Several discussion points from this study are of note. Li-Fraumeni syndrome men had a 25-fold increased risk of prostate cancer compared to the general population, with a further 0.55% of men with prostate cancer in a large sequencing cohort having a germline p53 mutation. Over half of these germline p53 mutation variants were considered attenuated or hypomorphic variants, not typically associated with classical Li-Fraumeni syndrome. In the prostate cancer sequencing cohort, the relative risk of carrying a germline p53 variant was comparable to that of BRCA2, a gene for which prostate cancer screening recommendations are recommended and are modified based on their genetic risk factors.
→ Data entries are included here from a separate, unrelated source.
Lemma advice_has_evidence db id a : control_inv s db -> PgTx.advice db !! (ct_tenant s, id) = Some a ->
  exists c ec er g vv keyc bc emc exc e key b em ex,
    PgTx.cases db !! (ct_tenant s, id) = Some c /\ case_row_evidence db c ec er g vv keyc bc emc exc /\
    advice_row_evidence db id a c g vv e key b em ex.
Proof.
  intros Hi Ha. destruct (facts_advice _ (inv_facts _ (ci_ledger _ _ Hi)) _ _ _ Ha) as (c & Hc & (_ & Hbe & Hbr & Hbh & _) & _).
  destruct (ci_advice _ _ Hi _ _ _ Ha) as (clock & dbs & w & raw & r & Had & Hsub & Hsubc & _ & Hrow & _ & Hid).
  apply advice_admission in Had as (e & record & v & key & b & c0 & em & ex & [Hw Ht Hj Hk Hsig Hem Hb [Hcr Hcc] Hau Hcm Hreq]).
  destruct (judged_registry _ _ _ _ _ _ Hi Hsub Hj) as (Hrr & Hrn & Hrc & er & Hev & Hl).
  apply resolved_case in Hcr as [Hc0 _]. eapply lookup_weaken in Hc0; [|done].
  assert (Hf : av_Raw a = raw /\ av_RegistryRevision a = RegistryRevision e /\ av_RoutingEpoch a = RoutingEpoch e /\
    av_RegistryHash a = RegistryHash e /\ id = CaseID e /\ av_EnvelopeID a = ID e)
    by (rewrite Hid, Hrow, Hreq; done). destruct Hf as (Hraw & Har & Hae & Hah & Hid' & Hen).
  rewrite <- Hid', Hc in Hc0. injection Hc0 as <-.
  destruct (case_has_evidence _ _ _ Hi Hc) as (ec & er' & g & vv & keyc & bc & emc & exc & Hce).
  assert (g = record /\ er' = er /\ vv = v) as (-> & -> & ->).
  { destruct (cre_registry _ _ _ _ _ _ _ _ _ _ Hce) as (Hg & Hev' & _). destruct (cre_binding _ _ _ _ _ _ _ _ _ _ Hce) as (Hgn & _).
    pose proof (cre_row _ _ _ _ _ _ _ _ _ _ Hce) as (_ & _ & _ & _ & _ & _ & _ & Hcn & _).
    assert (rr_Revision g = rr_Revision record) as Hsame by congruence. rewrite Hsame, Hrr in Hg. injection Hg as <-.
    split; [done|]. by eapply evidence_unique. }
  exists c, ec, er, record, v, keyc, bc, emc, exc, e, key, b, em, ex. split_and!; [done|done|].
  destruct Hw as (Hdec & Hwf & Hsc & Hlive). destruct Hau as (route & Hda & _).
  constructor; rewrite ?Hraw; try done.
  - split; congruence.
  - split_and!; congruence.
  - by eapply dispatcher_accepts.
  - replace (av_Commitment a) with (ca_Commitment r) by by rewrite Hrow. eapply Commitment_time; [done|done|].
    eapply live_emission; [done|apply Ht].
  - split; [done|]. apply (rev_advice _ (inv_revision _ (ci_ledger _ _ Hi))) in Ha. lia.
Qed.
So taken together, this argues for consideration of prostate cancer screening in the Li-Fraumeni syndrome guidelines.
So in conclusion, this study contributes to a greater understanding of p53-associated cancer risk, demonstrating that adult cancer, such as prostate cancer, in Li-Fraumeni syndrome are understudied and merit further attention. The attenuator or hypomorphic germline p53 alleles provide a plausible hypothesis as to why some germline p53 patients develop late adulthood cancers that would not have been appreciated previously in those with more severe germline p53 variants that predispose a high cancer burden and earlier mortality. Taken together, screening guidelines for adults with attenuated LFS phenotypes are needed urgently. This study also suggests that the current LFS screening guidelines should be updated to consider annual prostate cancer screening in men with at least 10 years of life expectancy. While germline p53 mutation rates are low in prostate cancer cohorts, the clinical importance of the finding for the patient and family is significant. And finally, the authors suggest that evaluation of p53 in germline genetic testing in prostate cancer patients should be performed ideally by paired tumor-normal testing to rule out somatic interference.
Thank you very much for your attention, and we hope you enjoyed this UroToday Journal Club Discussion.